[Activity]
Only lines with the word "TcgGuest" belong in the answer; copy them from the records below.

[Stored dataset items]
(* ===== verification/TcgGuest.v ===== *)
(** The theorems on the generators: what each family computes on any host, and
    a guest instruction from the calls of its front end to host code. *)
From Stdlib Require Import ZArith Lia Bool.
From stdpp Require Import base numbers list sets.
From S2P Require Import Prelude HostUtils TcgOp TcgOpt TcgRing TcgArith TcgSem TcgBits TcgSound TcgStep TcgProg TcgShape TcgLive TcgGen TcgReg TcgHost TcgMeaning TcgPlace TcgAlloc TcgSim TcgSimOp TcgFit TcgKeep TcgCode TcgTarget TcgX86 TcgMain TcgTemp TcgFront TcgEmit TcgDenote TcgFrontOk TcgFrontSeq TcgFrontWide TcgFrontMixed TcgFrontMain.
Local Open Scope Z_scope.
Local Open Scope prog_scope.

Module TcgGuest.
Import HostUtils.HostUtils Tcg TcgOpt TcgRing TcgArith TcgSem TcgBits TcgSound TcgStep TcgProg TcgShape TcgLive TcgGen TcgReg TcgHost TcgMeaning TcgPlace TcgAlloc TcgSim TcgSimOp TcgFit TcgKeep TcgCode TcgTarget TcgX86 TcgMain TcgTemp TcgFront TcgEmit TcgDenote TcgFrontOk TcgFrontSeq TcgFrontWide TcgFrontMixed TcgFrontMain.

(** ** Examples *)

(** Two registers of the guest, 1 and 2, behind the pointer in global 0. *)
Definition ex_gen : gen_state := mkGen ex_ctx (fun _ => false) (fun _ _ _ => false) 0.
(** The back end's own operations: a division is right, the end of a block leaves. *)
Definition leaving_host : Host unit := mkHost
  (fun op cs ins w => match op with op_exit_tb => OLeave w | _ => OContinue [] w end)
  (fun _ _ seen w => CReturn [] seen w).
Definition guest_insn (has : TargetHas) : gen unit :=
  tcg_gen_debug_insn_start 0x8000 ;;;
  (t0 <- tcg_temp_new W32 ;;
   tcg_gen_rotli has W32 t0 1 8 ;;;
   tcg_gen_addi W32 2 t0 5 ;;;
   tcg_temp_free t0) ;;;
  tcg_gen_exit_tb 0.
Definition guest_den (a : mstate unit) : next unit :=
  Leave (put a 2 (uwrap 32 (Z.lor (uwrap 32 (Z.shiftl (regs a 1) 8)) (Z.shiftr (regs a 1) 24) + 5))).

Lemma ex_start_env : env_globals (ctx (tcg_func_start ex_gen)) ex_temps.
Proof.
  destruct ex_env as [_ _ E3 E4 E5]. split; try done.
Qed.
Lemma guest_body_ok {W} (host : Host W) bmi1 bmi2 T most E r x n v :
  4 <= credit E W32 -> writable E r W32 -> readable E x W32 -> count_in W32 n ->
  denotes host true (x86_target bmi2) T x86_avail most E
    (t0 <- tcg_temp_new W32 ;; tcg_gen_rotli (x86_has bmi1) W32 t0 x n ;;; tcg_gen_addi W32 r t0 v ;;; tcg_temp_free t0)
    (put_env E r)
    (fun a => result W32 a r (option_map (fun y => uwrap 32 (y + uwrap 32 v)) (bin_sem Brotl 32 (regs a x) n))).
Proof.
  intros Hc Hr Hx Hn. assert (true = true -> serves (x86_has bmi1) (takes x86_avail)) as Hserves by (intros _; apply x86_serves).
  new1 t0. eexists _, _. split.
  - eapply denotes_seq; [eapply tcg_gen_rotli_ok; eauto with gen|]. eapply denotes_seq; [eapply tcg_gen_addi_ok; eauto with gen|]. leaf.
  - split; [env_end|]. intros a y Hin _. destruct (bin_sem Brotl 32 (regs a x) n) as [q|] eqn:Eq; [|done].
    distinct. change (bits W32) with 32. chain. rewrite Eq. cbn [option_map bin_sem]. same_end r. done.
Qed.

Lemma start_readable G T c32 c64 t : is_global (ctx G) t -> readable (front_start G T c32 c64) t (type (ctx G) t).
Proof.
  intros [H1 H2]. exists (mkCell (type (ctx G) t) (fixed_reg (T t)) true true). split; [|done]. unfold front_start, start_env. cbn.
  by rewrite (proj2 (Z.leb_le 0 t)), (proj2 (Z.ltb_lt t _)) by lia.
Qed.
Lemma start_writable G T c32 c64 t : is_global (ctx G) t -> fixed_reg (T t) = false -> writable (front_start G T c32 c64) t (type (ctx G) t).
Proof.
  intros [H1 H2] Hf. exists (mkCell (type (ctx G) t) (fixed_reg (T t)) true true). split; [|done]. unfold front_start, start_env. cbn.
  by rewrite (proj2 (Z.leb_le 0 t)), (proj2 (Z.ltb_lt t _)) by lia.
Qed.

[Output below]
(* ===== verification/TcgGuest.v ===== *)
Module TcgGuest.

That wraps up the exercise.